Prompt
Could you copy every line in the listing below that has the word "RuntimeError"?

Data in this exercise
____________________
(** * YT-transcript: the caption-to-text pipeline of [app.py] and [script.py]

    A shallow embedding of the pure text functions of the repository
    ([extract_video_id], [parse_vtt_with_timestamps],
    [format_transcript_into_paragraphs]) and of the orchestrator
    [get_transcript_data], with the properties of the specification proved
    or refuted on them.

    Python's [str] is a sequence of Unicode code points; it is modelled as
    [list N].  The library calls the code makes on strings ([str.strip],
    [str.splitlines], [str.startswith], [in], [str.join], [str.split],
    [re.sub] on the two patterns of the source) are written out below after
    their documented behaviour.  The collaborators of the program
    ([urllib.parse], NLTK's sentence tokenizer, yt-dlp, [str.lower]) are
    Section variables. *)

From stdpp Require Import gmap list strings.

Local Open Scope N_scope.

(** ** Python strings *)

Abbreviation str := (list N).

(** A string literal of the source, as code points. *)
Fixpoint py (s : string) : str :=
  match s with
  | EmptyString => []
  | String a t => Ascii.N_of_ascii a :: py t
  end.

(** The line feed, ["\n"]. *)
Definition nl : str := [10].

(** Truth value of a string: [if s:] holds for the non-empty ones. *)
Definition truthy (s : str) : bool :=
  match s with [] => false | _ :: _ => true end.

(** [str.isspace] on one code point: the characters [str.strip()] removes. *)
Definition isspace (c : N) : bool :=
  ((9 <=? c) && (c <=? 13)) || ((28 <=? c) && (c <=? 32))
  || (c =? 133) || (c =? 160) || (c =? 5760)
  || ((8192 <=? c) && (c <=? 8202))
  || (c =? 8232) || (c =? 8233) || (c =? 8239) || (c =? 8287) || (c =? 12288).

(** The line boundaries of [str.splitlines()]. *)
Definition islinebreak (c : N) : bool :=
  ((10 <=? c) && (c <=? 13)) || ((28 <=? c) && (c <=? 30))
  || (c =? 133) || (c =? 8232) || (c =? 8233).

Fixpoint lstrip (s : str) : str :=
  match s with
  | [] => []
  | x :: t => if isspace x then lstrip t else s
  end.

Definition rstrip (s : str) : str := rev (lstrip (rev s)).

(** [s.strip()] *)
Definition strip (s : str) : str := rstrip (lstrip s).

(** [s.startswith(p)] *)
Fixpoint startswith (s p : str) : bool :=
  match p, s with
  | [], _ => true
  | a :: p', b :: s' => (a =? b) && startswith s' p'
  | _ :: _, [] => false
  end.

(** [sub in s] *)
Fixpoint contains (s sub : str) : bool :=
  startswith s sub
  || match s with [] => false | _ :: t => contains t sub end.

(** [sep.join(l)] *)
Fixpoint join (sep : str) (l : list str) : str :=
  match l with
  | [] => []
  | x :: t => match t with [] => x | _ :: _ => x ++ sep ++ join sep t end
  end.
____________________
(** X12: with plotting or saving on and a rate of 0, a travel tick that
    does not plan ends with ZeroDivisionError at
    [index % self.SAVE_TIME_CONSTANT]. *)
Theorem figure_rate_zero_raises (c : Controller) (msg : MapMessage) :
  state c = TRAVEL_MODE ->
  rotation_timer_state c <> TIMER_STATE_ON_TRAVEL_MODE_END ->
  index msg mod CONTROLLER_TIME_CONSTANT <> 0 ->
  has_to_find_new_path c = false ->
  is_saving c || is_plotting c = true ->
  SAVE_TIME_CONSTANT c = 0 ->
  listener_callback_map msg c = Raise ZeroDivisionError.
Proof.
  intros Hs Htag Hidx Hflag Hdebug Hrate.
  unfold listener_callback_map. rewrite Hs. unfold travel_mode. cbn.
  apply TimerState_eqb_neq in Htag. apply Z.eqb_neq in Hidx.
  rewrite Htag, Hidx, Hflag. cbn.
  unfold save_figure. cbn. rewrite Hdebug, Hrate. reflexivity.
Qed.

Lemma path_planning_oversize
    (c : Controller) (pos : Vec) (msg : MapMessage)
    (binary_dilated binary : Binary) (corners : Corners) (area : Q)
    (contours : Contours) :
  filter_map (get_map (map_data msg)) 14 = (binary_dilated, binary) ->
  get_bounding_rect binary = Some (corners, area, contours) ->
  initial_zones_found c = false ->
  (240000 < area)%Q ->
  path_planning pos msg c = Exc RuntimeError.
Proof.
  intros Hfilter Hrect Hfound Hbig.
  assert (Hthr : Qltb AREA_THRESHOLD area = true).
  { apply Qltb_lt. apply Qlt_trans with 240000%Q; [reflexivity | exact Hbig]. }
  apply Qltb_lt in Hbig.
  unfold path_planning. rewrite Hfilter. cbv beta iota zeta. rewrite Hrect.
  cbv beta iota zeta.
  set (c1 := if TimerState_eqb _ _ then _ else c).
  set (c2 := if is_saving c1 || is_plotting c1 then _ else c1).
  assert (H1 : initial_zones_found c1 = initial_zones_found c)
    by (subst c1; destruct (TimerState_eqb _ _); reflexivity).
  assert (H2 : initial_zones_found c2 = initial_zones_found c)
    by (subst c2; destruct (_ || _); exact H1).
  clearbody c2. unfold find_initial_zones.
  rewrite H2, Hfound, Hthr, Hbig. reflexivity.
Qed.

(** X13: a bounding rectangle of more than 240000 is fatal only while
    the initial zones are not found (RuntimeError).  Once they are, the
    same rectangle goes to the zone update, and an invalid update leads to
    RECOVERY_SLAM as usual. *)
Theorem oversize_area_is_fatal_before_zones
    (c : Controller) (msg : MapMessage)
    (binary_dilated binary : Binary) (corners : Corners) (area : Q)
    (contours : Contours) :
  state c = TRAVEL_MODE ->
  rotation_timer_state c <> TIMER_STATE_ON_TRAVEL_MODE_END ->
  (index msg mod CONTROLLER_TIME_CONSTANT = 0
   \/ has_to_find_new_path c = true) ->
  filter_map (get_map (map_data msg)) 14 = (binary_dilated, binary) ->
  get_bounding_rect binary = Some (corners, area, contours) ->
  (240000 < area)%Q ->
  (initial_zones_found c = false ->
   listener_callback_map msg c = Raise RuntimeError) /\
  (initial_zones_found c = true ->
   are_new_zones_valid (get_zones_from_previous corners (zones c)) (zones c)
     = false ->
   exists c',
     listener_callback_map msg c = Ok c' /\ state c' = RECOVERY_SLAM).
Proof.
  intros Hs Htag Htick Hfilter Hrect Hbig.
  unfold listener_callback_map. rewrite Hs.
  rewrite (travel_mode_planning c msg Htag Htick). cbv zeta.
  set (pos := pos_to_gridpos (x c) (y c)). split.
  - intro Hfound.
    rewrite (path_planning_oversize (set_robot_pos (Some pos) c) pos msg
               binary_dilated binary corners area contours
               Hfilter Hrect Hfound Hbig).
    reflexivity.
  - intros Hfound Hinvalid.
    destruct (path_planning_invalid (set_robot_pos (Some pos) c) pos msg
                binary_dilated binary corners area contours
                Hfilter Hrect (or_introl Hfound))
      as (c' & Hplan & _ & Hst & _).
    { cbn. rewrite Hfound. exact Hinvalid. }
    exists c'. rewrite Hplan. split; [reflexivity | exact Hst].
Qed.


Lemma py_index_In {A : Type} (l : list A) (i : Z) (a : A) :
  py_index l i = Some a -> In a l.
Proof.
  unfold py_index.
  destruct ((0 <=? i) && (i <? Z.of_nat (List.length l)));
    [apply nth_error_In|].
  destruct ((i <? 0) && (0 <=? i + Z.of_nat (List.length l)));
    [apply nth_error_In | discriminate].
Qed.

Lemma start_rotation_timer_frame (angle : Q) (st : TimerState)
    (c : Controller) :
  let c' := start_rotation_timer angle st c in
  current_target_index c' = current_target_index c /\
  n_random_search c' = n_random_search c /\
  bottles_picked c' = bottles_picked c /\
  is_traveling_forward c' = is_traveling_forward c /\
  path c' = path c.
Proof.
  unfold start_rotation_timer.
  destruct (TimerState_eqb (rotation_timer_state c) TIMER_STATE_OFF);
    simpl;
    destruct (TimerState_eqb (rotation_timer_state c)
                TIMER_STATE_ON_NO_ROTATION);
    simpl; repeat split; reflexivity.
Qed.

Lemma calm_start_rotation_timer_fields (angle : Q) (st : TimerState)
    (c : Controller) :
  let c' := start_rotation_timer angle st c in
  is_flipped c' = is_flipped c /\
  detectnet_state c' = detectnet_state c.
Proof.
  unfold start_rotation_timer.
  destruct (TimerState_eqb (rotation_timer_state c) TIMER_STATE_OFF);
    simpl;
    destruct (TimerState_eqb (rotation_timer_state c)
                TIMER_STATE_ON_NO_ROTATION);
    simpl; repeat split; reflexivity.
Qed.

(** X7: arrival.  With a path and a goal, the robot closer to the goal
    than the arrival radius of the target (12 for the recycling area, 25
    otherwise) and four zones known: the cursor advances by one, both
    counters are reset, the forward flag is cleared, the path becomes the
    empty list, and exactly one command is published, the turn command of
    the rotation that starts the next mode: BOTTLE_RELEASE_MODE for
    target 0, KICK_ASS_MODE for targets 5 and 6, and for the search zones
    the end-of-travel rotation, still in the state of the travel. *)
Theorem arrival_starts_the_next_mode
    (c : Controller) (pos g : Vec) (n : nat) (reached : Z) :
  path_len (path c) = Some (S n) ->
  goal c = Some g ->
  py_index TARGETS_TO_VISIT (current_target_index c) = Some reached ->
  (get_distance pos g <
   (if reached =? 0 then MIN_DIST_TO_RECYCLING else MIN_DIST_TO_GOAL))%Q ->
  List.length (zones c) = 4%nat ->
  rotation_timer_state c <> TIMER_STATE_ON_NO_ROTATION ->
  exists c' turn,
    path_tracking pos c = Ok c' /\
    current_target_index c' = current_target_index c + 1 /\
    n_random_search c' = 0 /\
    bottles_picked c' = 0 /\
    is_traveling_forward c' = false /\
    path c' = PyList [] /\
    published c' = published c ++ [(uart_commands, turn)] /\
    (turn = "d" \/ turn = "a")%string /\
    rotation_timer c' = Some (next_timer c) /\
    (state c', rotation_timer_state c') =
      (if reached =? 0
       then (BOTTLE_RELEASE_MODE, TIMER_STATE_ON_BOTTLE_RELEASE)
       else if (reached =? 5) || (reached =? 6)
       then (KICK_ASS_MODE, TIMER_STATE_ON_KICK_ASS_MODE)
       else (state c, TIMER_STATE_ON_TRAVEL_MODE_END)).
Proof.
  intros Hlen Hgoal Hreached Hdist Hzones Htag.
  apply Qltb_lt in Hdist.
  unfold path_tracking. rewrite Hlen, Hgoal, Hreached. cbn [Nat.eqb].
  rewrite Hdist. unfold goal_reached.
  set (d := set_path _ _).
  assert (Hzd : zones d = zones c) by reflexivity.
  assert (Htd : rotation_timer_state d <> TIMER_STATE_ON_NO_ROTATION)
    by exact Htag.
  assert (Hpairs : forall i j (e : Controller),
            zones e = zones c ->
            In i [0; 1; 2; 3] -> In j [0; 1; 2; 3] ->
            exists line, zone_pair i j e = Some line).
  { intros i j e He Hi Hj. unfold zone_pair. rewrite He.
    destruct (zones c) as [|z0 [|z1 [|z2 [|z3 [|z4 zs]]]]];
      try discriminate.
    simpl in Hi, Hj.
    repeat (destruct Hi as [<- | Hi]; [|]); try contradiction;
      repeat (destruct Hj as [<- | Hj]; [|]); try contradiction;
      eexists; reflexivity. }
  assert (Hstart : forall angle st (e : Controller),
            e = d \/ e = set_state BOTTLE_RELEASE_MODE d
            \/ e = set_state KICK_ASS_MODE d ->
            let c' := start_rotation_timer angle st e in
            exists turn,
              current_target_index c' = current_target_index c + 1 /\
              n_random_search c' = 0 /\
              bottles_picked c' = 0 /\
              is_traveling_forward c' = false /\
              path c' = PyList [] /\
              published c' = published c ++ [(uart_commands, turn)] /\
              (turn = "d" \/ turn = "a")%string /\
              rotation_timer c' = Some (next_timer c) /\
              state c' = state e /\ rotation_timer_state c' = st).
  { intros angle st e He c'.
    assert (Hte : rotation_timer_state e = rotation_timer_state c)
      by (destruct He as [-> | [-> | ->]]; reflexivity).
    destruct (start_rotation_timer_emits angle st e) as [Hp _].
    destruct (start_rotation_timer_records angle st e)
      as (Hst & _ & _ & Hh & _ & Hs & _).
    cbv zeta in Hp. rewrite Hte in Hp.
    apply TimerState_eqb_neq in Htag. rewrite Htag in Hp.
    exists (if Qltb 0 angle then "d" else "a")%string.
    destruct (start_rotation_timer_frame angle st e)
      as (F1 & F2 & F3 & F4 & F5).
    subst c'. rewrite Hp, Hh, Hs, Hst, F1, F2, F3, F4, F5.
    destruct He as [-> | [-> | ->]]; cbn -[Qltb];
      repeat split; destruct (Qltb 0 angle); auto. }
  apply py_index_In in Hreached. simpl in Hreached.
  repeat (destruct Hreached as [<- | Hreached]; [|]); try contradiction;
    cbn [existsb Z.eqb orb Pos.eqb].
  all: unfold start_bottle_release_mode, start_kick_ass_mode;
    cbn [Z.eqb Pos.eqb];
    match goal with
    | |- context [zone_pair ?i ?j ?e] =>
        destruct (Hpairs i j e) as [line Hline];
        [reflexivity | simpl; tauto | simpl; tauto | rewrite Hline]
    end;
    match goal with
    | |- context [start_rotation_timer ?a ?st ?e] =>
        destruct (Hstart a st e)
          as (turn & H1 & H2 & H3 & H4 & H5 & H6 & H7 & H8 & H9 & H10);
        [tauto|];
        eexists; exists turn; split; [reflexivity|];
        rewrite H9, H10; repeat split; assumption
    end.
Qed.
____________________
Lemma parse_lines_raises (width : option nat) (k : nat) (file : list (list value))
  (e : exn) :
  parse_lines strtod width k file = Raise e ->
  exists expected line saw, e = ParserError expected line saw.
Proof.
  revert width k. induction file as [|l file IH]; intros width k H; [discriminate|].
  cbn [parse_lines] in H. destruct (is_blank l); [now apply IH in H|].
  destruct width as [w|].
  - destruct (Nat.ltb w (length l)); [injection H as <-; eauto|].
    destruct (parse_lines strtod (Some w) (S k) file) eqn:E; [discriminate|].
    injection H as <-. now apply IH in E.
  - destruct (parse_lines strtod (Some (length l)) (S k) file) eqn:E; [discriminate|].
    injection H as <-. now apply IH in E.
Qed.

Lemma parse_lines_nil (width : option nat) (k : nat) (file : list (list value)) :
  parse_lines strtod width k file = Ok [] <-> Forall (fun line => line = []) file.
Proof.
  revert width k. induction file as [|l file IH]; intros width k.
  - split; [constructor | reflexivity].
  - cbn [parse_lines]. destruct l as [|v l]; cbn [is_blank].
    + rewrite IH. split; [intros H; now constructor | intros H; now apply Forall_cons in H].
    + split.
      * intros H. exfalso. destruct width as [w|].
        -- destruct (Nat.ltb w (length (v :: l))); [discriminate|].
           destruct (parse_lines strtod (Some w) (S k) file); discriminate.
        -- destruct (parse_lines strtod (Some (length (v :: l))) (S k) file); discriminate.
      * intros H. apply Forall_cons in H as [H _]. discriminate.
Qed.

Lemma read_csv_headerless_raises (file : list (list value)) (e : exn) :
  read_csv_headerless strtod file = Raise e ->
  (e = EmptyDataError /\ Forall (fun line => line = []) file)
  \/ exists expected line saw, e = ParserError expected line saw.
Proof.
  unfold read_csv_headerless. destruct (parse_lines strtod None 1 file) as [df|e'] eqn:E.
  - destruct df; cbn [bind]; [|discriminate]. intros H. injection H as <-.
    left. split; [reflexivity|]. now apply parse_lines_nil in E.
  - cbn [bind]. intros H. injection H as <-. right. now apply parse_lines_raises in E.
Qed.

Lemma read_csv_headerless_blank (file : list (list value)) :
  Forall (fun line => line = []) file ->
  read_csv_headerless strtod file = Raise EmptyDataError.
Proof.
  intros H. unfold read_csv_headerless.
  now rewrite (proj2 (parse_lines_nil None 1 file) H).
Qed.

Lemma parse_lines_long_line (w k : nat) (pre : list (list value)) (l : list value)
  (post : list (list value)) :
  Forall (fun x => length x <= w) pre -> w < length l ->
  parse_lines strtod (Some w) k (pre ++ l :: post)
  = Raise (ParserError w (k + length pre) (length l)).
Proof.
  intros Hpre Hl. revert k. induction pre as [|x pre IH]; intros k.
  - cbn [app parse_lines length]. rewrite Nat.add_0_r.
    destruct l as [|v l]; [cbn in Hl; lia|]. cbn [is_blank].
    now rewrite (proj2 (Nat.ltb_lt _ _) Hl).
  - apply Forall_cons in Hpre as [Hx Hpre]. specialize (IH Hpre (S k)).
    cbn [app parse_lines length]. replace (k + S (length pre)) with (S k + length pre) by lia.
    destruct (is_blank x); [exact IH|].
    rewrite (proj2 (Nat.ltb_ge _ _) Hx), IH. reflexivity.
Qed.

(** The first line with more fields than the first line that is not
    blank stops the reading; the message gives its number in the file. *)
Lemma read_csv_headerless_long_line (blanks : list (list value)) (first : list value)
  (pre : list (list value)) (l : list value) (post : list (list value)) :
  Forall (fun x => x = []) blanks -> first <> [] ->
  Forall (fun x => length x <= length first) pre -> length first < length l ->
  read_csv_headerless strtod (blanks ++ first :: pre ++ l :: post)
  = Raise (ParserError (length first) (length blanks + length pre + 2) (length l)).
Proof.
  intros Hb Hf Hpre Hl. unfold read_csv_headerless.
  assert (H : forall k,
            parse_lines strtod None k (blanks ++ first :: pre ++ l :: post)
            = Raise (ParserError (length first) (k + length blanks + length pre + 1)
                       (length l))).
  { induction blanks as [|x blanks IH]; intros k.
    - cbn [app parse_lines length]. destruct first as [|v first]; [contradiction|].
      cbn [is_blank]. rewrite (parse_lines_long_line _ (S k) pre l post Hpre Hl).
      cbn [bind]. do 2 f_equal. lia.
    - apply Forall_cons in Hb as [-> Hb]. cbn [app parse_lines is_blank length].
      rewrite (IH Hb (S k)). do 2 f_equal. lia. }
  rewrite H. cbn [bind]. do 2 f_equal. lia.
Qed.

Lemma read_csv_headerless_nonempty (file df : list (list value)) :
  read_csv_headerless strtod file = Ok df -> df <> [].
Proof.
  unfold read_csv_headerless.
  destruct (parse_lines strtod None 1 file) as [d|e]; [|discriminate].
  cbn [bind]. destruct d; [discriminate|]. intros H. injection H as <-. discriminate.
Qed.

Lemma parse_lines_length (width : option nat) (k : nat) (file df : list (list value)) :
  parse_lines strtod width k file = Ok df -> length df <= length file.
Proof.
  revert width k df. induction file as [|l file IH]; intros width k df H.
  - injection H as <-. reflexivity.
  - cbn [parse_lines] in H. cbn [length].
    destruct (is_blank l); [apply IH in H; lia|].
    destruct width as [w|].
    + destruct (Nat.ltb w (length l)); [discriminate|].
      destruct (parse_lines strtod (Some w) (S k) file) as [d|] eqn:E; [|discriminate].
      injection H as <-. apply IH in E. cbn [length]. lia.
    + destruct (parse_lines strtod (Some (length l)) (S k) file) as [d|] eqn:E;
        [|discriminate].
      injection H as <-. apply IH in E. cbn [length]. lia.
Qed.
____________________
Reply
  path_planning pos msg c = Exc RuntimeError.
    the initial zones are not found (RuntimeError).  Once they are, the
   listener_callback_map msg c = Raise RuntimeError) /\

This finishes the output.